Progressive Delivery allows your development team to stay in control of a rollout process. This translates into the following benefits:

  • Quality Control:

    Through elements such as chaos engineering and service mesh, Progressive Delivery allows developers to exercise quality control even as features are being rolled out.

  • Foreseeing Failures:

    When any new change is rolled out in a phased manner using canaries or feature flags, with its functionality being tested at every step of the way, any functionality issues based on the experience of a small pool of users can be flagged and corrected.

  • Revamping Changes:

    Based on the feedback of the users exposed to new features or functionalities, any changes that aren’t working can be quickly reverted or revamped.

  • Reduced Risk:

    Since the developers are in total control of the rollout process, it mitigates risks and facilitates a greater focus on development.

  • Delegation of Control:

    The progressive delegation of control of any new feature places the task of release in the hands of product managers or other non-engineer professionals. This frees up the developers to swiftly move on to other high-priority projects

  • Embracing failure:

    With chaos engineering, Progressive Delivery not only gives developers the ability to foresee failure but also embrace it, accommodate it and quickly fix it using actual resistance testing.

  • Reducing Downtime:

    In a recent study, Expedia linked new changes to two-third of their outages. With a Blue-Green deployment model, Progressive Delivery reduces the annoying downtime or unresponsiveness to a minimal.
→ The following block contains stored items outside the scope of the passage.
(** * Allma RAG backend: splitter, retriever, reranker, conversation cache

    A shallow embedding of the algorithmic core of
    [allma-backend/orchestration/services]:

    - [document_service.py]  ([TextSplitter])
    - [rag_service.py]       ([RAGService])
    - [vector_store_service.py] ([VectorStoreService], in-memory backend)
    - [conversation_service.py] ([ConversationService])

    Python values are modelled as follows.  A [str] is a list of
    characters (code points below 256), an [int] is a [Z], a [float] is an
    element of an abstract ordered arithmetic ([PyFloat]) of which the exact
    rationals are one instance, a [dict] is a [gmap], an [OrderedDict] is an
    association list in insertion order, a [list] is a [list].  Where a
    loop changes objects in place, the objects are kept in a store and a
    list names them by their place in it.  A call that can raise answers
    an option or an outcome that says so.  A loop that the source does
    not bound runs on fuel and answers [None] when the fuel is used
    up. *)

From Stdlib Require Import ZArith List Bool Ascii String QArith Lia.
From Stdlib Require Import Permutation Sorted Lqa.
From stdpp Require Import gmap strings list pretty.

Local Open Scope Z_scope.

(** ** Python strings *)

Abbreviation str := (list ascii).

(** A literal of the source. *)
Definition py (s : string) : str := list_ascii_of_string s.

Module PyStr.

(** [len(s)] *)
Definition len {A} (s : list A) : Z := Z.of_nat (length s).

(** [c.isspace()] on the code points below 256: TAB, LF, VT, FF, CR,
    FS, GS, RS, US, SPACE, NEL and NBSP. *)
Definition isspace (c : ascii) : bool :=
  let n := N.to_nat (N_of_ascii c) in
  ((9 <=? n)%nat && (n <=? 13)%nat)
  || ((28 <=? n)%nat && (n <=? 32)%nat)
  || (n =? 133)%nat || (n =? 160)%nat.
Lemma string_content_is_parsed_per_character_witness :
  ∃ raw,
    parse_response (VDict user_turn) = Some raw
    ∧ raw_content raw =
        [{| raw_type := VStr "text"; raw_data := [("text", VStr "H")] |};
         {| raw_type := VStr "text"; raw_data := [("text", VStr "i")] |}].
Proof.
  destruct (string_content_is_parsed_per_character user_turn "Hi" eq_refl)
    as (raw & Hraw & _ & _).
  exists raw. split; [exact Hraw|].
  vm_compute in Hraw. injection Hraw as <-. reflexivity.
Defined.

(** X13. A block object without a [type] is taken for the kind "unknown",
    whatever other fields it has, a [text] included: it is shown by the
    fallback, with the JSON of the whole block. *)
Theorem untyped_block_is_shown_as_unknown (d : pydict) (tree : Tree) (th : ColorScheme) :
  dict_get d "type" = None →
  ∃ c, checked_content (parse_content_block (VDict d)) = Some c
    ∧ render_content_block c tree th = Some (add tree (unknown_node th "unknown" d)).
Proof.
  intros Htype. unfold parse_content_block, checked_content, dict_get_default.
  rewrite Htype. simpl. eexists. split; reflexivity.
Qed.

Lemma untyped_block_is_shown_as_unknown_witness :
  ∃ c, checked_content (parse_content_block (VDict [("text", VStr "hello")])) = Some c
    ∧ render_content_block c (leaf (Markup "Block 1")) DARK_THEME
      = Some (add (leaf (Markup "Block 1"))
                (unknown_node DARK_THEME "unknown" [("text", VStr "hello")])).
Proof.
  exact (untyped_block_is_shown_as_unknown [("text", VStr "hello")] (leaf (Markup "Block 1"))
           DARK_THEME eq_refl).
Defined.

(** X14. A block that is a bare string is shown exactly as the text block
    object with that string for its text. *)
Theorem bare_string_block_is_a_text_block (s : string) (d : pydict) (tree : Tree)
    (th : ColorScheme) :
  dict_get d "type" = Some (VStr "text") → dict_get d "text" = Some (VStr s) →
  ∃ c c',
    checked_content (parse_content_block (VStr s)) = Some c
    ∧ checked_content (parse_content_block (VDict d)) = Some c'
    ∧ render_content_block c tree th = render_content_block c' tree th.
Proof.
  intros Htype Htext. unfold parse_content_block, checked_content, dict_get_default.
  rewrite Htype. simpl. eexists _, _. split; [reflexivity|]. split; [reflexivity|].
  unfold render_content_block, render_text_content, dict_get_default. simpl.
  by rewrite Htext.
Qed.

Lemma bare_string_block_is_a_text_block_witness :
  ∃ c c',
    checked_content (parse_content_block (VStr "hi")) = Some c
    ∧ checked_content (parse_content_block (VDict (data (text_block "hi")))) = Some c'
    ∧ render_content_block c (leaf (Markup "Block 1")) DARK_THEME
      = render_content_block c' (leaf (Markup "Block 1")) DARK_THEME.
Proof.
  exact (bare_string_block_is_a_text_block "hi" (data (text_block "hi"))
           (leaf (Markup "Block 1")) DARK_THEME eq_refl eq_refl).
Defined.

(** X15. A block that is neither an object nor a string (null, a number, a
    boolean, a list) does not make the parser or the renderer raise: it is
    shown by the fallback as the kind "unknown", with its [str] under the
    key "raw". *)
Theorem scalar_block_is_shown_raw (block : value) (tree : Tree) (th : ColorScheme) :
  is_dict block = false → (∀ s, block ≠ VStr s) →
  ∃ c, checked_content (parse_content_block block) = Some c
    ∧ render_content_block c tree th =
        Some (add tree (unknown_node th "unknown" [("raw", VStr (py_str block))])).
Proof.
  intros Hdict Hstr.
  destruct block; try done; try (eexists; split; reflexivity).
  by destruct (Hstr s).
Qed.

Lemma scalar_block_is_shown_raw_witness :
  ∃ c, checked_content (parse_content_block (VInt 7)) = Some c
    ∧ render_content_block c (leaf (Markup "Block 1")) DARK_THEME =
        Some (add (leaf (Markup "Block 1"))
                (unknown_node DARK_THEME "unknown" [("raw", VStr "7")])).
Proof.
  apply (scalar_block_is_shown_raw (VInt 7)); [reflexivity|discriminate].
Defined.

(** ** The current theme *)

(** X16. The current theme is decided once: after [get_current_theme] has
    returned a scheme, every later call returns the same one and changes
    nothing, even when IPython has become importable or has ceased to be.
    Likewise, once a theme is set, a later [visualize_message] without a
    theme uses the scheme that theme stood for when it was set, and leaves
    the setting as it is. *)
Theorem current_theme_is_decided_once (ipython ipython' : bool)
    (_current_theme : option ColorScheme) (t : Theme) (returns : printed → bool)
    (message : ParsedMessage) :
  get_current_theme ipython' (snd (get_current_theme ipython _current_theme))
  = get_current_theme ipython _current_theme
  ∧ visualize_message_current returns message ipython' (set_theme ipython t _current_theme)
    = (visualize_message returns message (get_theme ipython t), Some (get_theme ipython t)).
Proof.
  split.
  - by destruct _current_theme.
  - reflexivity.
Qed.
Lemma force_close_steps (u : User) (selected : list UUID) (now : datetime)
  (db : DB) :
  NoDup (map id (cases db)) ->
  steps db (snd (CaseAdmin.force_close_case u selected now db)).
Proof.
  intros Hnd. destruct (queryset_rows selected db Hnd) as [Hq Hrows].
  pose proof (loop_steps tables (CaseAdmin.force_close_body u now)
                (fun st k Hin Hlive _ => force_close_body_ok u now st k Hin Hlive)
                (CaseAdmin.queryset selected db) (db, 0, 0) Hq Hrows Hnd) as H.
  unfold CaseAdmin.force_close_case.
  destruct (fold_left _ _ _) as [[db' e] n]. exact H.
Qed.

Section Sweep.

Import AutoEscalateCases.

Variable can_escalate : option (Case -> bool * string).
Variable is_sla_expired : option (Case -> datetime -> bool).
Variable calculate_sla_deadline_for_level : option (Z -> datetime -> datetime).
Variable CASE_ESCALATED : option string.
Variable has_select_for_update : bool.
Variable DecimalField_saves : string -> bool.

Local Abbreviation submit := (IncidentBroadcastView.as_view DecimalField_saves).
Local Abbreviation escalate_case :=
  (_escalate_case can_escalate is_sla_expired
     calculate_sla_deadline_for_level CASE_ESCALATED).
Local Abbreviation sweep :=
  (handle can_escalate is_sla_expired
     calculate_sla_deadline_for_level CASE_ESCALATED has_select_for_update).
Local Abbreviation sweep_body :=
  (handle_body can_escalate is_sla_expired
     calculate_sla_deadline_for_level CASE_ESCALATED).
(** X19: when every write succeeds, save is fulfilled and leaves the
    app-scope buffer empty; with a project selected the project-scope buffer
    is empty too and no unsaved change remains.  The app write, if any, is
    sent before the project write, if any, and each carries its whole
    buffer. *)
Theorem save_all_succeed (s : Modal) :
  let r := handleSave true true s in
  r.2 = Fulfilled tt
  ∧ pendingAppChanges r.1 = ∅
  ∧ (hasProject s = true →
     pendingProjectChanges r.1 = ∅ ∧ hasUnsavedChanges r.1 = false)
  ∧ (hasProject s = false →
     pendingProjectChanges r.1 = pendingProjectChanges s)
  ∧ requests r.1
    = (requests s
       ++ (if hasUnsavedAppChanges s
           then [UpdateAppSettingsV2 (pendingAppChanges s)] else [])
       ++ (match projectName s with
           | Some name =>
               if hasUnsavedProjectChanges s && hasProject s
               then [UpdateProjectSettingsV2 name (pendingProjectChanges s)]
               else []
           | None => []
           end))%list.
Proof.
  assert (∀ m : Settings, (0 <? keys_length m)%nat = false → m = ∅) as Hempty
    by (intros m; apply no_keys_empty).
  assert ((0 <? keys_length (∅ : Settings))%nat = false) as Hzero
    by (by apply no_keys_empty).
  unfold hasUnsavedChanges, hasUnsavedAppChanges, hasUnsavedProjectChanges,
    hasProject.
  unfold_save.
  unfold hasUnsavedAppChanges, hasUnsavedProjectChanges, hasProject.
  destruct (0 <? keys_length (pendingAppChanges s))%nat eqn:Ha;
    destruct (projectName s) as [name|] eqn:Hn;
    destruct (0 <? keys_length (pendingProjectChanges s))%nat eqn:Hp;
    try destruct (negb (String.eqb name "")) eqn:Hname;
    simpl; rewrite ?Hn, ?app_nil_r, <- ?app_assoc; simpl;
    rewrite ?Hzero, ?Ha, ?Hp;
    repeat split; try done; auto.
Qed.

(** X20: when the app write fails, save is rejected at once: both buffers
    keep their entries, unsaved changes stay flagged, and the project write
    is not attempted, the failed app write being the only request sent. *)
Theorem save_app_write_rejected (s : Modal) (project_ok : bool) :
  hasUnsavedAppChanges s = true →
  let r := handleSave false project_ok s in
  r.2 = Rejected
  ∧ pendingAppChanges r.1 = pendingAppChanges s
  ∧ pendingProjectChanges r.1 = pendingProjectChanges s
  ∧ hasUnsavedChanges r.1 = true
  ∧ requests r.1
    = (requests s ++ [UpdateAppSettingsV2 (pendingAppChanges s)])%list.
Proof.
  intros Hdirty r.
  destruct (handleSave_app_write_fails s project_ok Hdirty)
    as (Hout & Happ & Hproj & Hreq).
  fold r in Hout, Happ, Hproj, Hreq.
  split; [done|]. split; [done|]. split; [done|]. split; [|done].
  unfold hasUnsavedChanges, hasUnsavedAppChanges in *. by rewrite Happ, Hdirty.
Qed.
Lemma levenshtein_cons x s y t :
  levenshtein (x :: s) (y :: t) =
    if (x =? y)%N then levenshtein s t
    else Z.min (Z.min (levenshtein (x :: s) t + 1) (levenshtein s (y :: t) + 1))
               (levenshtein s t + substitution_cost x y).
Proof. reflexivity. Qed.

Lemma substitution_cost_range x y :
  substitution_cost x y = 0 \/ substitution_cost x y = 1.
Proof. unfold substitution_cost. case_bool_decide; auto. Qed.

(** Induction following the recursion of [levenshtein]: a call on
    [(x :: s, y :: t)] may use the three calls below it. *)
Lemma levenshtein_ind (P : str -> str -> Prop) :
  (forall t, P [] t) ->
  (forall s, P s []) ->
  (forall x s y t, P s t -> P (x :: s) t -> P s (y :: t) -> P (x :: s) (y :: t)) ->
  forall s t, P s t.
Proof.
  intros Hl Hr Hc. induction s as [|x s IHs]; [done|].
  induction t as [|y t IHt]; [done|]. apply Hc; auto.
Qed.

(** The classic example: with no free substitution on the way, the
    distance is the plain edit distance. *)
Example levenshtein_kitten_sitting :
  levenshtein (u "kitten") (u "sitting") = 3.
Proof. reflexivity. Qed.

End Distance.

Global Opaque levenshtein.

(** Every step of the recursion changes the difference of the lengths by at
    most what it costs: a substitution, free or not, keeps the difference,
    an insertion or a deletion changes it by one and costs one. *)
Lemma levenshtein_length_gap (s t : str) :
  Z.abs (len s - len t) <= levenshtein s t.
Proof.
  revert s t. apply levenshtein_ind.
  - intros t. rewrite levenshtein_nil_l, len_nil. pose proof (len_nonneg t). lia.
  - intros s. rewrite levenshtein_nil_r, len_nil. pose proof (len_nonneg s). lia.
  - intros x s y t IHd IHi IHr. rewrite levenshtein_cons.
    rewrite !len_cons in *.
    destruct (substitution_cost_range x y); destruct (x =? y)%N; lia.
Qed.

(** C5: the distance is at least the difference of the lengths, whatever the
    substitution costs: the pruning bound is a lower bound on the distance. *)
Theorem levenshtein_length_lower_bound (a b : str) :
  levenshtein a b >= Z.abs (len a - len b).
Proof. apply Z.le_ge, levenshtein_length_gap. Qed.

(** C6: the distance is at most the sum of the lengths. *)
Theorem levenshtein_length_upper_bound (a b : str) :
  levenshtein a b <= len a + len b.
Proof.
  revert a b. apply levenshtein_ind.
  - intros t. rewrite levenshtein_nil_l, len_nil. lia.
  - intros s. rewrite levenshtein_nil_r, len_nil. lia.
  - intros x s y t IHd IHi IHr. rewrite levenshtein_cons.
    rewrite !len_cons in *.
    destruct (substitution_cost_range x y); destruct (x =? y)%N; lia.
Qed.

(** C7: when one of the two strings is empty, the distance is the length of
    the other one. *)
Theorem levenshtein_empty (a b other : str) :
  (a = [] /\ other = b) \/ (b = [] /\ other = a) ->
  levenshtein a b = len other.
Proof.
  intros [[-> ->] | [-> ->]].
  - apply levenshtein_nil_l.
  - apply levenshtein_nil_r.
Qed.

Lemma levenshtein_empty_witness :
  levenshtein [] (u "pes") = 3 /\ levenshtein (u "дом") [] = 3.
Proof.
  split.
  - apply (levenshtein_empty [] (u "pes") (u "pes")). left. split; reflexivity.
  - apply (levenshtein_empty (u "дом") [] (u "дом")). right. split; reflexivity.
Defined.

(** C8: the distance from a string to itself is 0. *)
Theorem levenshtein_refl (w : str) : levenshtein w w = 0.
Proof.
  induction w as [|x w IH].
  - apply levenshtein_nil_l.
  - rewrite levenshtein_cons, N.eqb_refl. exact IH.
Qed.

(** C4: the substitution cost is looked up for the ordered pair (source
    character, target character) and the table is not symmetric, so neither
    is the distance: g to h is free, h to g costs 1. *)
Theorem levenshtein_not_symmetric :
  substitution_cost (chr "g") (chr "h") = 0 /\
  substitution_cost (chr "h") (chr "g") = 1 /\
  levenshtein (u "g") (u "h") = 0 /\
  levenshtein (u "h") (u "g") = 1 /\
  exists a b : str, levenshtein a b <> levenshtein b a.
Proof.
  repeat split; try (vm_compute; reflexivity).
  exists (u "g"), (u "h"). vm_compute. discriminate.
Qed.

(** ** The cache is transparent

    Every entry of a cache that the program can reach holds the distance of
    its key.  From such a cache a memoised call returns what the body
    computes and leaves such a cache. *)

Section CacheSoundness.

Lemma cache_ok_nil : cache_ok [].
Proof. constructor. Qed.

Lemma cache_get_ok key c v :
  cache_ok c -> cache_get key c = Some v -> v = levenshtein key.1 key.2.
Proof.
  induction 1 as [|[k v'] c Hk Hc IH]; cbn; [done|].
  case_decide; [|done]. intros [= <-]. by subst key.
Qed.

Lemma cache_remove_ok key c : cache_ok c -> cache_ok (cache_remove key c).
Proof.
  induction 1 as [|[k v'] c Hk Hc IH]; cbn; [constructor|].
  case_decide; [done | by constructor].
Qed.

Lemma removelast_ok c : cache_ok c -> cache_ok (removelast c).
Proof.
  induction 1 as [|e c He Hc IH]; cbn; [constructor|].
  destruct c; [constructor | by constructor].
Qed.

Lemma returns_ret {A} (v : A) : returns (mret v) v.
Proof. intros c Hc. by split. Qed.

Lemma returns_bind {A B} (m : M A) (f : A -> M B) v w :
  returns m v -> returns (f v) w -> returns (m ≫= f) w.
Proof.
  intros Hm Hf c Hc. unfold mbind, M_bind.
  destruct (Hm c Hc) as [Hv Hc']. destruct (m c) as [v' c']. cbn in *. subst v'.
  exact (Hf c' Hc').
Qed.

(** Walks through a chain of binds whose calls are covered by hypotheses. *)
Ltac returns_steps :=
  first
    [ eassumption
    | apply returns_ret
    | eapply returns_bind; [returns_steps | cbv beta; returns_steps] ].

Lemma returns_lru_cache maxsize s t (user_function : M Z) :
  returns user_function (levenshtein s t) ->
  returns (lru_cache maxsize (s, t) user_function) (levenshtein s t).
Proof.
  intros Hf c Hc. unfold lru_cache.
  destruct (cache_get (s, t) c) as [v|] eqn:Hget.
  - pose proof (cache_get_ok _ _ _ Hc Hget) as ->. cbn. split; [done|].
    constructor; [done | by apply cache_remove_ok].
  - destruct (Hf c Hc) as [Hv Hc']. destruct (user_function c) as [v c']. cbn in *.
    subst v. destruct (cache_get (s, t) c'); [done|].
    destruct (Z.of_nat (length c') >=? maxsize); cbn; (split; [done|]);
      constructor; try done; by apply removelast_ok.
Qed.

Lemma levenshtein_cached_nil_l t :
  levenshtein_cached [] t = lru_cache 8192 ([], t) (mret (len [] + len t)).
Proof. by destruct t. Qed.

Lemma levenshtein_cached_nil_r s :
  levenshtein_cached s [] = lru_cache 8192 (s, []) (mret (len s + len [])).
Proof. by destruct s. Qed.

Lemma levenshtein_cached_cons x s y t :
  levenshtein_cached (x :: s) (y :: t) =
    lru_cache 8192 (x :: s, y :: t)
      (if (x =? y)%N then levenshtein_cached s t
       else
         insert ← (d ← levenshtein_cached (x :: s) t; mret (d + 1));
         delete ← (d ← levenshtein_cached s (y :: t); mret (d + 1));
         substitute ← (d ← levenshtein_cached s t;
                       mret (d + substitution_cost x y));
         mret (Z.min (Z.min insert delete) substitute)).
Proof. reflexivity. Qed.

(** The memoised function computes [levenshtein]. *)
Lemma levenshtein_cached_returns s t :
  returns (levenshtein_cached s t) (levenshtein s t).
Proof.
  revert s t. apply levenshtein_ind.
  - intros t. rewrite levenshtein_cached_nil_l. apply returns_lru_cache.
    rewrite levenshtein_nil_l, len_nil. apply returns_ret.
  - intros s. rewrite levenshtein_cached_nil_r. apply returns_lru_cache.
    rewrite levenshtein_nil_r, len_nil, Z.add_0_r. apply returns_ret.
  - intros x s y t IHd IHi IHr. rewrite levenshtein_cached_cons.
    apply returns_lru_cache. rewrite levenshtein_cons.
    destruct (x =? y)%N; [done|].
    returns_steps.
Qed.

Lemma scan_cached_returns r_trans sorted_czech best candidate :
  returns (scan_cached r_trans sorted_czech best candidate)
          (scan r_trans sorted_czech best candidate).
Proof.
  revert best candidate.
  induction sorted_czech as [|c_word rest IH]; intros best candidate;
    cbn [scan scan_cached].
  - apply returns_ret.
  - destruct (num_gtb _ best); [apply IH|].
    eapply returns_bind; [apply levenshtein_cached_returns|]. cbv beta.
    destruct (num_ltb _ best), (_ =? 0); first [apply returns_ret | apply IH].
Qed.

Lemma translate_word_cached_returns lower sorted_czech r_word :
  returns (translate_word_cached lower sorted_czech r_word)
          (translate_word lower sorted_czech r_word).
Proof.
  unfold translate_word_cached, translate_word.
  eapply returns_bind; [apply scan_cached_returns|].
  destruct (scan _ _ _ _) as [best candidate].
  destruct (num_geb _ _); apply returns_ret.
Qed.

Lemma translate_each_returns lower sorted_czech words :
  returns (translate_each lower sorted_czech words)
          (map (fun '(r_word, _) => translate_word lower sorted_czech r_word) words).
Proof.
  induction words as [|[r_word count] words IH]; cbn.
  - apply returns_ret.
  - eapply returns_bind; [apply translate_word_cached_returns|].
    eapply returns_bind; [apply IH|]. apply returns_ret.
Qed.

(** The matcher run against the cache yields what the matcher over the
    plain distance yields. *)
Lemma translate_words_cached_returns lower russian czech n :
  returns (translate_words_cached lower russian czech n)
          (translate_words lower russian czech n).
Proof. apply translate_each_returns. Qed.

(** The cache never outgrows [maxsize]: a full cache gives up its least
    recently used entry for the new one. *)
Lemma keeps_ret {A} I (v : A) : keeps I (mret v).
Proof. by intros c Hc. Qed.
(** * Grizzly reduction oracle: [PuppetTarget] and [Interesting]

    A shallow embedding of [grizzly/target/puppet_target.py] and
    [grizzly/reduce/interesting.py].

    Conventions of the embedding.
    - Wall-clock readings, durations and CPU percentages are rationals ([Q]);
      the Python code only adds, scales and compares them.
    - Everything the code asks of a collaborator (FFPuppet, Sapphire, the
      file system, the crash reporter, the clock) is an observation supplied
      from outside: the result of the call, or the exception it raises.
    - Every effect on a collaborator is appended to a trace of [event]s, in
      program order.
    - A Python exception is a value that knows its class and the classes it
      derives from, so that [except C] and [isinstance] are list lookups. *)

From Stdlib Require Import ZArith QArith Qminmax Lqa String Ascii List Bool Lia.
From stdpp Require Import base option list strings gmap.
Import ListNotations.

Open Scope string_scope.
Open Scope Z_scope.
Open Scope list_scope.

(** ** Python primitives *)

(** [a < b] on numbers, as a boolean. *)
Definition Qlt_bool (a b : Q) : bool := negb (Qle_bool b a).

(** [max(a, b)]: the first argument unless the second is strictly larger. *)
Definition py_max (a b : Q) : Q := if Qlt_bool a b then b else a.

(** [min(a, b)]: the first argument unless the second is strictly smaller. *)
Definition py_min (a b : Q) : Q := if Qlt_bool b a then b else a.

(** [x in xs] for a sequence of strings. *)
Definition contains (x : string) (xs : list string) : bool :=
  bool_decide (x ∈ xs).

(** An exception instance: its class, the classes that class derives from,
    and its message. *)
Record exn := Exn {
  exn_class : string;
  exn_bases : list string;
  exn_msg : string
}.

(** [isinstance(e, cls)], which is also the test of [except cls]. *)
Definition isinstance (e : exn) (cls : string) : bool :=
  bool_decide (cls ∈ exn_class e :: exn_bases e).

(** Outcome of a call: a returned value or a raised exception. *)
Inductive result (A : Type) : Type :=
| Ok (a : A)
| Raise (e : exn).
Arguments Ok {A} a.
Arguments Raise {A} e.

(** [ffpuppet.LaunchError] and its subclass [ffpuppet.BrowserTimeoutError]. *)
Definition LaunchError (msg : string) : exn :=
  Exn "LaunchError" ["Exception"] msg.
Definition BrowserTimeoutError (msg : string) : exn :=
  Exn "BrowserTimeoutError" ["LaunchError"; "Exception"] msg.
Definition RuntimeError (msg : string) : exn :=
  Exn "RuntimeError" ["Exception"] msg.

(** ** Effects on collaborators

    One constructor per call that acts on the outside world.  The trace of a
    run is the list of these, oldest first. *)

Abbreviation environ := (gmap string (option string)).

(** [Interesting.location]: the landing page itself, or the harness page
    carrying [iter_timeout * 1000]. *)
Inductive location :=
| LocLandingPage (page : string)
| LocHarness (timeout_ms : Q).

Inductive event :=
(* FFPuppet *)
| EvPuppetLaunch (loc : location) (env : environ)
| EvPuppetClose
| EvPuppetWait (timeout : Z)
| EvAbortHungProc
(* Target, as seen from Interesting *)
| EvTargetLaunch (loc : location) (env : option environ)
| EvTargetClose
| EvDetectFailure
| EvSaveLogs (dir : string)
| EvCheckRelaunch
(* Sapphire *)
| EvServerNew (timeout : Q)
| EvServerClose
| EvSetRedirect (url : string)
| EvServe
(* time, threads, files, callbacks *)
| EvSleep (seconds : Q)
| EvMonitorStart
| EvIterationDoneSet
| EvMonitorJoin
| EvMkstemp
| EvUnlink
| EvMkdir (dir : string)
| EvCopy (src dst : string)
| EvCopyTree (src dst : string)
| EvInterestingCb (prefix : string)
| EvAltCrashCb (prefix : string).

(** ** [grizzly/target/puppet_target.py] *)

Module PuppetTarget.

(** [FFPuppet.RC_*]: why the browser process is gone. *)
Inductive reason := RC_ALERT | RC_CLOSED | RC_EXITED | RC_WORKER.

#[global] Instance reason_eq_dec : EqDecision reason.
Proof. solve_decision. Defined.

(** Modelled from the spec: the constants [Target.RESULT_NONE],
    [Target.RESULT_FAILURE] and [Target.RESULT_IGNORED] are declared in
    target.py, which is not part of the sources; the spec gives them as the
    three-valued enumeration FailureClass = None, Failure, Ignored. *)
Inductive failure_class := RESULT_NONE | RESULT_FAILURE | RESULT_IGNORED.

#[global] Instance failure_class_eq_dec : EqDecision failure_class.
Proof. solve_decision. Defined.

(** Modelled from the spec: [Target.POLL_BUSY] and [Target.POLL_IDLE] are
    declared in target.py; the spec gives the result of pollForIdle as
    Idle or Busy and has the monitor raise the idle signal on Idle, so Idle
    is the truthy one. *)
Inductive poll_result := POLL_BUSY | POLL_IDLE.

Definition truthy (r : poll_result) : bool :=
  match r with POLL_IDLE => true | POLL_BUSY => false end.

(** The fields of a [Target] that [launch] reads or writes. *)
Record target := Target {
  prefs : option string;
  rl_countdown : Z;
  rl_reset : Z
}.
Best Practices to Implement Progressive Delivery

Progressive Delivery Deployment

The system of Progressive Delivery was conceived to roll out new updates or features without losing control of the impact of this change. For instance, if a new code is being released, every new division exposed to this change becomes a part of its blast radius, creating a ripple effect that carried the initial impact forward.

In this ecosystem, Progressive Delivery acts as a valve that can separate deployment of code from a release, thus, controlling its trajectory as and when it is made available to the end-users. To make it effective, the point of checks and control need to be driven by feedback and data-driven insights.

To leverage this cultivated approach for optimizing the continuous delivery pipeline, the following practices are a must:

  • User Segmentation:

    Dividing your user base into different groups or canaries, and gradually releasing features in a controlled manner. First to your internal team, then to beta testers, then a selected market or group of users within a market before opening it up to your entire user base.

  • Traffic Management:

    Progressive Delivery must also be used to control what section of your traffic you expose to any new changes. Doing this allows you to contain any backlash in case of errors, performance spikes, or rollback. If you detect a problem when the rollout is at 1% of your traffic, you can stop the change in its tracks. This way you have only negatively impacted 1% of your user experience – and perhaps revenue – rather than 100%.

  • Resilience:

    You are not leveraging Progressive Delivery until you use to make your processes more resilient. By using the different elements of this system to set up a structured delivery process, you can not only cut back on risk but also determine the best possible user experience through iteration.

  • Slow Rollout:

    Users typically resist any changes to an application interface because it challenges familiarity and comfort of use. For instance, when Google tweaks Gmail features, we instantly dislike it. But by allowing users to adopt the changes at their own pace, Google makes the transition easier. Such slow rollouts, couple with a soft nudge through constant reminders, is a smart approach to using Progressive Delivery effectively.

The Way Forward

Progressive Delivery is poised to change the DevOps ecosystem. Naysayers may denounce it as CI/CD 2.0 but the bottom line is that this system will drive changes released in the future based on data insights and an understanding of your audience’s experiences. It is all about shifting focus from grand ceremonial releases to small, significant, and constant changes. Embracing it today means preparing your team to ride a futuristic wave of the product journey.